----- Extracted information
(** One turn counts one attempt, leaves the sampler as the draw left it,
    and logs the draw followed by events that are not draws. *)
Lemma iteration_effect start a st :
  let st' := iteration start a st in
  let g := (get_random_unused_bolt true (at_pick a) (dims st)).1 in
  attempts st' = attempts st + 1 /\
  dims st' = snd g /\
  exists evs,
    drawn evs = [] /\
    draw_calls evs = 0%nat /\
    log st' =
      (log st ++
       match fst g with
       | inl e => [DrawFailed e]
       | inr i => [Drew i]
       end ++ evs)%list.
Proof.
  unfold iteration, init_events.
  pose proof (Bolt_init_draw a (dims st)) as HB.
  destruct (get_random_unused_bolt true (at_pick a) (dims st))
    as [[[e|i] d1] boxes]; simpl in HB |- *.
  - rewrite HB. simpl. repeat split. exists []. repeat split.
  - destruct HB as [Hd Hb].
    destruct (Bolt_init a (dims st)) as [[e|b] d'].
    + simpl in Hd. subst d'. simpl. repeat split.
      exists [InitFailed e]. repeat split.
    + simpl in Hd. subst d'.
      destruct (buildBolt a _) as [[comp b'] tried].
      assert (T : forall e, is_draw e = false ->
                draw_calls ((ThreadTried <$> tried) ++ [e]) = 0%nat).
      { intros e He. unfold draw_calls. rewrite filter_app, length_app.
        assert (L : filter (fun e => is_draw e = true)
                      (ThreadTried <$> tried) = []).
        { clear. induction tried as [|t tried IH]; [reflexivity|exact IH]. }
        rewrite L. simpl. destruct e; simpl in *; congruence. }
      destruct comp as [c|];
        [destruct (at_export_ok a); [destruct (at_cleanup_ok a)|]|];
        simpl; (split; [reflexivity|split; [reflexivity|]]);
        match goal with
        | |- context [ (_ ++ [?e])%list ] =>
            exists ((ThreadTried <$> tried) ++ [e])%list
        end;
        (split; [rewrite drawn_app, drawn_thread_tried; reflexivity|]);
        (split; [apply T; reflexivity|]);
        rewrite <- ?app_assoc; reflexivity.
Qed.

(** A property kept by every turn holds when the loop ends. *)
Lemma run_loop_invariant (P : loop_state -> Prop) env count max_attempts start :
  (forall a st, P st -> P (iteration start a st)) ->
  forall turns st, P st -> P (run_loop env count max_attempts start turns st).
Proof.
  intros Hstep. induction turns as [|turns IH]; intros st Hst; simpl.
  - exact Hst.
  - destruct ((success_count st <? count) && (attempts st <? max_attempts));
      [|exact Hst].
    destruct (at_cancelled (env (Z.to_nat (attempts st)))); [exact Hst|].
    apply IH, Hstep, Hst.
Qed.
----------
----- Extracted information
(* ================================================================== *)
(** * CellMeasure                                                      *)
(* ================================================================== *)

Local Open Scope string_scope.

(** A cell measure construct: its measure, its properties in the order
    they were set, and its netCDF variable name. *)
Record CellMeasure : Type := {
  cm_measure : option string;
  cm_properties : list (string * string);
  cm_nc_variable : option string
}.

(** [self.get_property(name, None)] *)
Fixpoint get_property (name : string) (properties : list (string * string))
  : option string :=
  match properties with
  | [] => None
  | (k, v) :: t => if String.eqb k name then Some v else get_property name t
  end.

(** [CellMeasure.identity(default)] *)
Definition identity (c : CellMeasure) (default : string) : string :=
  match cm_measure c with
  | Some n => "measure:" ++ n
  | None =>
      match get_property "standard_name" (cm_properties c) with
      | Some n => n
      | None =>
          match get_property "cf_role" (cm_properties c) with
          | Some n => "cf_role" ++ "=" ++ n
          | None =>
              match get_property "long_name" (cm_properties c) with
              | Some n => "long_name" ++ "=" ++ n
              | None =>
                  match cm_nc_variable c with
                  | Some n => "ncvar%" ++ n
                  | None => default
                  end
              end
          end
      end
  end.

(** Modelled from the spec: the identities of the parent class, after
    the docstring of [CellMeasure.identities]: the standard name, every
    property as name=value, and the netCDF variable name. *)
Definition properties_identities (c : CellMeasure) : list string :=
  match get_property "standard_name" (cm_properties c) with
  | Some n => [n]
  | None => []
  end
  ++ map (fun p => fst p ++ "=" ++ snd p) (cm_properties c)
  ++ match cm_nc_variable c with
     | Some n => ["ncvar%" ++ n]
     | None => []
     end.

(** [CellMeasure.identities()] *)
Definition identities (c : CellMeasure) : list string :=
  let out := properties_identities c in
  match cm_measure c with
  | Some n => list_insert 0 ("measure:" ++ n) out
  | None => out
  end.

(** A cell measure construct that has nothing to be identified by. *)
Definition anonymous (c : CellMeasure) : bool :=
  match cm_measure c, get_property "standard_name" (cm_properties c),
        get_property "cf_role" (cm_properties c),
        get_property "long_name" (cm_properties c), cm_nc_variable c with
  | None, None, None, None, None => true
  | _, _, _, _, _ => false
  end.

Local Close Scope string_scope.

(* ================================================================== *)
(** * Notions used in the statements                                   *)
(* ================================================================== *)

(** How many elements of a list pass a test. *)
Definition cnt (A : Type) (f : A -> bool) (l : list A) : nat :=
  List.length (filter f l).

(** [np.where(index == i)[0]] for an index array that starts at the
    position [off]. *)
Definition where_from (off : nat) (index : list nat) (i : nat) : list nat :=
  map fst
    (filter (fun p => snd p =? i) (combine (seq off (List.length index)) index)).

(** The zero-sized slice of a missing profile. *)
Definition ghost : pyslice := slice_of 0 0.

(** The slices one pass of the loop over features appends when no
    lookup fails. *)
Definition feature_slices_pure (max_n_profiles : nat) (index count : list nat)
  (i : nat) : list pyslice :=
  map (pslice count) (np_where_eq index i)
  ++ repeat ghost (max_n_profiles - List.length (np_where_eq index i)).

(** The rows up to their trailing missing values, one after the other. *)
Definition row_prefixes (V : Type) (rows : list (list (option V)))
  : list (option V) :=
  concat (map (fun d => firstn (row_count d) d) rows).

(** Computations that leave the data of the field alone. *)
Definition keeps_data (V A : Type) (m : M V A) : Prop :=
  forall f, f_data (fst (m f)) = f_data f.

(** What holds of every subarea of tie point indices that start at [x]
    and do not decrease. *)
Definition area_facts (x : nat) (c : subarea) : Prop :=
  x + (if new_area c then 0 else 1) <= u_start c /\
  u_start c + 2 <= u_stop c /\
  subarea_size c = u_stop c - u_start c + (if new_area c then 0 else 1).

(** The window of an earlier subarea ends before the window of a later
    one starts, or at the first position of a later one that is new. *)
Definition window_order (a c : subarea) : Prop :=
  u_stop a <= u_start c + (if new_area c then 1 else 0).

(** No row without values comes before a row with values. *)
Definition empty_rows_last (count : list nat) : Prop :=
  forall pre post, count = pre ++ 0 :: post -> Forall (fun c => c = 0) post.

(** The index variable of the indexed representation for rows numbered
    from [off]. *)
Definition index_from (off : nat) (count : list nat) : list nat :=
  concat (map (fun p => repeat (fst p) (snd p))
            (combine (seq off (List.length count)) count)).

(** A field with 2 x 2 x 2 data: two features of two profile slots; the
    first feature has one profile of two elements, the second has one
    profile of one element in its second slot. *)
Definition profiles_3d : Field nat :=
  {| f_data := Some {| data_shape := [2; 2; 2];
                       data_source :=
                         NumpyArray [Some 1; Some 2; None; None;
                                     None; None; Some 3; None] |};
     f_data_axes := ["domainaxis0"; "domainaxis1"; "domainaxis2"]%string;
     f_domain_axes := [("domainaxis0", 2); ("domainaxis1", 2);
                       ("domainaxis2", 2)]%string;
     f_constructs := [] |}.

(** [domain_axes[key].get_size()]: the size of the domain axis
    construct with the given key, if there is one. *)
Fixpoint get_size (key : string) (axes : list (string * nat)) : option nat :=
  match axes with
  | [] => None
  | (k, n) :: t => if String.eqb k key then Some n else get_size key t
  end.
----------
> [Exercise objective]:
I'd like the lines above from the one with "subarea_size c = u_stop" up to and including the one with "(** [domain_axes[key].get_size()]: the" copied exactly, with no other lines.

> [Worked solution]:
  subarea_size c = u_stop c - u_start c + (if new_area c then 0 else 1).

(** The window of an earlier subarea ends before the window of a later
    one starts, or at the first position of a later one that is new. *)
Definition window_order (a c : subarea) : Prop :=
  u_stop a <= u_start c + (if new_area c then 1 else 0).

(** No row without values comes before a row with values. *)
Definition empty_rows_last (count : list nat) : Prop :=
  forall pre post, count = pre ++ 0 :: post -> Forall (fun c => c = 0) post.

(** The index variable of the indexed representation for rows numbered
    from [off]. *)
Definition index_from (off : nat) (count : list nat) : list nat :=
  concat (map (fun p => repeat (fst p) (snd p))
            (combine (seq off (List.length count)) count)).

(** A field with 2 x 2 x 2 data: two features of two profile slots; the
    first feature has one profile of two elements, the second has one
    profile of one element in its second slot. *)
Definition profiles_3d : Field nat :=
  {| f_data := Some {| data_shape := [2; 2; 2];
                       data_source :=
                         NumpyArray [Some 1; Some 2; None; None;
                                     None; None; Some 3; None] |};
     f_data_axes := ["domainaxis0"; "domainaxis1"; "domainaxis2"]%string;
     f_domain_axes := [("domainaxis0", 2); ("domainaxis1", 2);
                       ("domainaxis2", 2)]%string;
     f_constructs := [] |}.

(** [domain_axes[key].get_size()]: the size of the domain axis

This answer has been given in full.